Stored data:
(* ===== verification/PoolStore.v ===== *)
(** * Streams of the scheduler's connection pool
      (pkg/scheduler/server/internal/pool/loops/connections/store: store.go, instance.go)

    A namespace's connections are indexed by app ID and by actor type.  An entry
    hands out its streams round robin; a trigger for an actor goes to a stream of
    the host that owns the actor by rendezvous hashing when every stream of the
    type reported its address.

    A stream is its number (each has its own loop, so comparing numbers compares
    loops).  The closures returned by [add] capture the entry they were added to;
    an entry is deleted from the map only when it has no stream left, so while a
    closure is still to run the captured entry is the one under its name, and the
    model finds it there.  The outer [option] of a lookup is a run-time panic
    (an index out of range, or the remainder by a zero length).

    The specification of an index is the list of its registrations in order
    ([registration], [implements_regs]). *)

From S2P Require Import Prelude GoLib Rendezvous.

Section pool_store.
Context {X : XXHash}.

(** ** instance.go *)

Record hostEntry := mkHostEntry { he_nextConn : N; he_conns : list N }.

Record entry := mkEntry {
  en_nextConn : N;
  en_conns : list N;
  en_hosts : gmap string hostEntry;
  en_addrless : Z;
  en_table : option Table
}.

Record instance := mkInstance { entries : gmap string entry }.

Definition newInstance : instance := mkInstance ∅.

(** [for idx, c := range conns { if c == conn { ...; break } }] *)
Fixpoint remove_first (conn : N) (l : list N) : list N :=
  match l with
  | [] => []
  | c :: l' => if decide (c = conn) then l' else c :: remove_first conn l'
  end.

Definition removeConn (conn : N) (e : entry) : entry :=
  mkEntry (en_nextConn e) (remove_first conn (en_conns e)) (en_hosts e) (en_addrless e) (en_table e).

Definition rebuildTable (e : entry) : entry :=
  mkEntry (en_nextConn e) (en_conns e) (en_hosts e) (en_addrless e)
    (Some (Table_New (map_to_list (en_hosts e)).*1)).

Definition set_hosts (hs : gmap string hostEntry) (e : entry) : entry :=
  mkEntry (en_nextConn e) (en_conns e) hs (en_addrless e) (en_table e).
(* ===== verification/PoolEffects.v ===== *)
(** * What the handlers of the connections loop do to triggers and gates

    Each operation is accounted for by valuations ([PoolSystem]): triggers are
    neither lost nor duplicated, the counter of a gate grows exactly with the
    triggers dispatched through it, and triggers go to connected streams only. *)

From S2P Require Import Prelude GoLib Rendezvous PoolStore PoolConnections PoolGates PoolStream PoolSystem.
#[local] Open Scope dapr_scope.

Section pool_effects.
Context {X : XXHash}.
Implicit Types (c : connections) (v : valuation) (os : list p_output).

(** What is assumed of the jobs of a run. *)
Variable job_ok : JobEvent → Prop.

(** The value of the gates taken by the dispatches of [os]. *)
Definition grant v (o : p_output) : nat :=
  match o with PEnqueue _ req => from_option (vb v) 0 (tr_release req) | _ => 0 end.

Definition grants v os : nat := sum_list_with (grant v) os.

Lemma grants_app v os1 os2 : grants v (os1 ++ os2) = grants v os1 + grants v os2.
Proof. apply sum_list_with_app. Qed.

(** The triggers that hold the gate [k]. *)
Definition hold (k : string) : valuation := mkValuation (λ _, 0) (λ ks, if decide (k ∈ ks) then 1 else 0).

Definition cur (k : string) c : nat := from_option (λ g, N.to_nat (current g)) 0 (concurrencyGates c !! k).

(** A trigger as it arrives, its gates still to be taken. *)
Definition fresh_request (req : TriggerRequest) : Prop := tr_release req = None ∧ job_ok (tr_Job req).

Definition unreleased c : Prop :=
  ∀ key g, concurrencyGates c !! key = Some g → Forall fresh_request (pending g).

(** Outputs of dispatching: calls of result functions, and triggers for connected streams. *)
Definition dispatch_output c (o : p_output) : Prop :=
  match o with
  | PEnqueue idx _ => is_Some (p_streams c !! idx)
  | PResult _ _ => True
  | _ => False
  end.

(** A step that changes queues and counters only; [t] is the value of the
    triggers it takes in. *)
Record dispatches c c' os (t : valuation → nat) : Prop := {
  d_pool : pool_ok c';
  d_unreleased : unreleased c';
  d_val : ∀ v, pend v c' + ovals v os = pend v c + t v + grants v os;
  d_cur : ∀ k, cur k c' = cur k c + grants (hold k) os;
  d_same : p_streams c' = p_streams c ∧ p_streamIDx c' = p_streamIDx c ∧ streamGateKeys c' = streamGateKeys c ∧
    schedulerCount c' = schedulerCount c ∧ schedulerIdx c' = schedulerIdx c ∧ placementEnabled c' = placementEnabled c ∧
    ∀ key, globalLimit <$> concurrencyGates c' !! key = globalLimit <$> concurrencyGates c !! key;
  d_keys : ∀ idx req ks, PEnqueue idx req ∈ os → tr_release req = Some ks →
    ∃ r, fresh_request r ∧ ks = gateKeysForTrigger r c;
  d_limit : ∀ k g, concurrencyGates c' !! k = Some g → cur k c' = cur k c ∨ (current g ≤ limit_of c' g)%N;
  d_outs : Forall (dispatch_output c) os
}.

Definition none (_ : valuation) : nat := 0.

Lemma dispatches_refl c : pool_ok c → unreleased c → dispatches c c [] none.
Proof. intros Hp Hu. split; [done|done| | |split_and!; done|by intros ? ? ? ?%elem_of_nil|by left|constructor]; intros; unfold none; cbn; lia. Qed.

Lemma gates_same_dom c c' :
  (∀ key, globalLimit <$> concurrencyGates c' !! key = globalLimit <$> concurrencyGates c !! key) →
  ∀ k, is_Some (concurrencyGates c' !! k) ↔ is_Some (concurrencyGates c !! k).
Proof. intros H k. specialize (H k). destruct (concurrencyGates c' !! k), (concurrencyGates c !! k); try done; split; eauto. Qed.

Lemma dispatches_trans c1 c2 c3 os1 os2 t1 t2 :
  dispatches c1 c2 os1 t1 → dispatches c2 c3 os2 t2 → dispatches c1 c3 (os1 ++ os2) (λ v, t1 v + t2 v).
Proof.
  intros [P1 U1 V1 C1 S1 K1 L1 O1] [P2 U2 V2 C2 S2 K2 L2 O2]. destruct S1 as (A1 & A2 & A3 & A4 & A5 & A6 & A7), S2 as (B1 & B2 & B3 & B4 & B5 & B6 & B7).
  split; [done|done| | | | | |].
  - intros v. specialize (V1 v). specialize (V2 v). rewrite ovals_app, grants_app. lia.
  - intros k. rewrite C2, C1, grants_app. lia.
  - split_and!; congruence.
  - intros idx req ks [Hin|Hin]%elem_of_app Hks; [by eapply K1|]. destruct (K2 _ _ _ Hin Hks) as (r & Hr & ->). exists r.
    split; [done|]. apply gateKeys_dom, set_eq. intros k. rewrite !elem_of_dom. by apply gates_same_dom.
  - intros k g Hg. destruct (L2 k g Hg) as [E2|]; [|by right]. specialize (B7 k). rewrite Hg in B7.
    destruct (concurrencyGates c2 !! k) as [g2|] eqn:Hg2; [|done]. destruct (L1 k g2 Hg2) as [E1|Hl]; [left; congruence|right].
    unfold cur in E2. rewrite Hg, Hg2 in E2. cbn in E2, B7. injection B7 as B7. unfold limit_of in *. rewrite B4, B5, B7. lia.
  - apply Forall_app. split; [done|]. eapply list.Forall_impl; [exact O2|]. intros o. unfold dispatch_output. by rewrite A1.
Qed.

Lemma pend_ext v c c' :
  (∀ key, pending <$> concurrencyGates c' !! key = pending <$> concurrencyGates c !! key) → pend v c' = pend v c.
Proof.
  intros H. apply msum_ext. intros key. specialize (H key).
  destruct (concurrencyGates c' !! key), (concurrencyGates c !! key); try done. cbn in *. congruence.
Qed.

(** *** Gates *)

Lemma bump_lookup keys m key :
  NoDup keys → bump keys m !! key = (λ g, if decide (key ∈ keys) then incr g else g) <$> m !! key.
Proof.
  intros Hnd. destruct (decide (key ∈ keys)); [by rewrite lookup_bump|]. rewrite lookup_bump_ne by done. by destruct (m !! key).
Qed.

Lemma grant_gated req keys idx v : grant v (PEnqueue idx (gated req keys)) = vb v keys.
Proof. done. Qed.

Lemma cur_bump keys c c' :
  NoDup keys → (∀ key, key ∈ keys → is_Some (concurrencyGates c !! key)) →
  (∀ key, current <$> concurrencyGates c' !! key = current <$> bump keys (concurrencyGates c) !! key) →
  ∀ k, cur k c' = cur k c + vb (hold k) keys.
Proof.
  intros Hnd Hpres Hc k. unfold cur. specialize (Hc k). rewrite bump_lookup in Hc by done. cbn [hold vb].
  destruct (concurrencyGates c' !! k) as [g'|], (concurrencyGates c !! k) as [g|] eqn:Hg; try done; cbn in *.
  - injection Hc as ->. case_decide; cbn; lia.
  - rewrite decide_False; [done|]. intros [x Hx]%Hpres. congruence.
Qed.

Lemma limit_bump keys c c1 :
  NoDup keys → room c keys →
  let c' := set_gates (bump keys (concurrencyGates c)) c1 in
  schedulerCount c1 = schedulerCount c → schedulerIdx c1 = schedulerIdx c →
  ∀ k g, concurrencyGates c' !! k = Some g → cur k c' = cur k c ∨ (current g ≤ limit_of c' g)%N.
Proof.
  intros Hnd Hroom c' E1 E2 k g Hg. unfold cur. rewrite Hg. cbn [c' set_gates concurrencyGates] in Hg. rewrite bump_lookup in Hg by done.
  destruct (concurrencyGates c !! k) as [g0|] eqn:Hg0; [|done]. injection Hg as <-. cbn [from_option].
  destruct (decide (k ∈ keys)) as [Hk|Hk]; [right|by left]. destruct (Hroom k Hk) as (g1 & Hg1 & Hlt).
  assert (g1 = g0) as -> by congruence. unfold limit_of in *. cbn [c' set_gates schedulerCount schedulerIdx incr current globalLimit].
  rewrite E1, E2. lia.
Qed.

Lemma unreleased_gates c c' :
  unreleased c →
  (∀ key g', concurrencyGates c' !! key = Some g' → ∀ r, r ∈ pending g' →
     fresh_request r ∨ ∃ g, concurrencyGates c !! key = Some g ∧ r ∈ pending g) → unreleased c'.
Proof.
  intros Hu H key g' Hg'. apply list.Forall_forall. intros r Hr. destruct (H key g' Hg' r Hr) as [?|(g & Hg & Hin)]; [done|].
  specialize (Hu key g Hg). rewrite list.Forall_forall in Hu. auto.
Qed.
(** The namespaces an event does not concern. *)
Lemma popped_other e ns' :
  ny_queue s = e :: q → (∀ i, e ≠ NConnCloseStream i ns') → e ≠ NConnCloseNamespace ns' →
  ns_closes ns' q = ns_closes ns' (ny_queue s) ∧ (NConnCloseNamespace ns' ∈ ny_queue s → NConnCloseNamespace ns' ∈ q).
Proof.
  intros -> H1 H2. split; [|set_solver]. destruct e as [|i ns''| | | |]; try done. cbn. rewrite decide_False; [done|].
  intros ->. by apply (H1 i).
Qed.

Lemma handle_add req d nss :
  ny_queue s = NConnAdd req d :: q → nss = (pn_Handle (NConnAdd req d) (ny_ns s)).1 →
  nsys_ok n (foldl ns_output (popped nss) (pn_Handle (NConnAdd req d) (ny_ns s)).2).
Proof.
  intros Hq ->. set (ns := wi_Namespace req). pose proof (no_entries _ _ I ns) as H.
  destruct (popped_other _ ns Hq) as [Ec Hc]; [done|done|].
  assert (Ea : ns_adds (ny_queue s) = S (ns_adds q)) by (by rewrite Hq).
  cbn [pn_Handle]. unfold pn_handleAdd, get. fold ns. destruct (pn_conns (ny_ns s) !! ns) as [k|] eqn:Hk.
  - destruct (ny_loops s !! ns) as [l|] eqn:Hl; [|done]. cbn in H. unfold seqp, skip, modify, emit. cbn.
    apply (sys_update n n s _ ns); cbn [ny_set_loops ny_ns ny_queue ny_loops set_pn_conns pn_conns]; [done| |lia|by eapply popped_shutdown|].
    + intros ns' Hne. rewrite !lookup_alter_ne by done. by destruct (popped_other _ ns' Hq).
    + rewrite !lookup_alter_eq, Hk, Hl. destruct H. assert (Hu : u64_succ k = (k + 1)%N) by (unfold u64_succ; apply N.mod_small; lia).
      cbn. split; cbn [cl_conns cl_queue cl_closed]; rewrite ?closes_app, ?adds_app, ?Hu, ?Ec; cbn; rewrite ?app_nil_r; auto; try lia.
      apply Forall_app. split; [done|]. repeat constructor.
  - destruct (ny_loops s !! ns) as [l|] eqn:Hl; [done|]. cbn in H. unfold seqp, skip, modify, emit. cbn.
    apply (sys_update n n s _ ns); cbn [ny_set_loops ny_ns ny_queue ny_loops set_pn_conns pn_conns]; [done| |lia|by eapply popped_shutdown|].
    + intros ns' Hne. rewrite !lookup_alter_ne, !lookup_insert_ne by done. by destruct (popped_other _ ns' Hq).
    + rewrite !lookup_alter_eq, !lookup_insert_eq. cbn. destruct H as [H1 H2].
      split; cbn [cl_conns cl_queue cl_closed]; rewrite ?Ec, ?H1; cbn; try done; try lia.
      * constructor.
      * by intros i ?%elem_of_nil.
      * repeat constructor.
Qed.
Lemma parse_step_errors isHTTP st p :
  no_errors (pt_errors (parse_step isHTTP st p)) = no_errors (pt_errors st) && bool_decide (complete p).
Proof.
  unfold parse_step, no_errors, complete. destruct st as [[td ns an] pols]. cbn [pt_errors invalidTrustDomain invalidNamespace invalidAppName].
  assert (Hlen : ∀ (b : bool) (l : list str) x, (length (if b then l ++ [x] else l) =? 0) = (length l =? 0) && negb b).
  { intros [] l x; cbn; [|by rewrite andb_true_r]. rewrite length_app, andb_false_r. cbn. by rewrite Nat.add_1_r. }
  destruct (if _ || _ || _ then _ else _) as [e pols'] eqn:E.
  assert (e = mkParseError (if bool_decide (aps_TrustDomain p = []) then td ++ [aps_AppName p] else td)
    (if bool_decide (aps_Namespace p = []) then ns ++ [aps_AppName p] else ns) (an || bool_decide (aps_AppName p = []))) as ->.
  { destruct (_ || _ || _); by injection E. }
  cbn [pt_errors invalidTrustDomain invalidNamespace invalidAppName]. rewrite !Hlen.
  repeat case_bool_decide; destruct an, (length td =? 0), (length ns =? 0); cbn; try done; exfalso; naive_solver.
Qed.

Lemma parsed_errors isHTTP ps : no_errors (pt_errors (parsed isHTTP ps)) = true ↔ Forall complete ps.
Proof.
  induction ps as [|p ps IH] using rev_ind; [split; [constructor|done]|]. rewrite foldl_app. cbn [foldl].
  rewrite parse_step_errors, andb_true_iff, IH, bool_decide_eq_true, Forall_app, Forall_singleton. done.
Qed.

> _Problem to solve_
The range runs from the line above containing "Definition fresh_request (req" to the line containing "(** Outputs of", inclusive. Restate those lines word for word and no others.

> _Answer to the problem_
Definition fresh_request (req : TriggerRequest) : Prop := tr_release req = None ∧ job_ok (tr_Job req).

Definition unreleased c : Prop :=
  ∀ key g, concurrencyGates c !! key = Some g → Forall fresh_request (pending g).

(** Outputs of dispatching: calls of result functions, and triggers for connected streams. *)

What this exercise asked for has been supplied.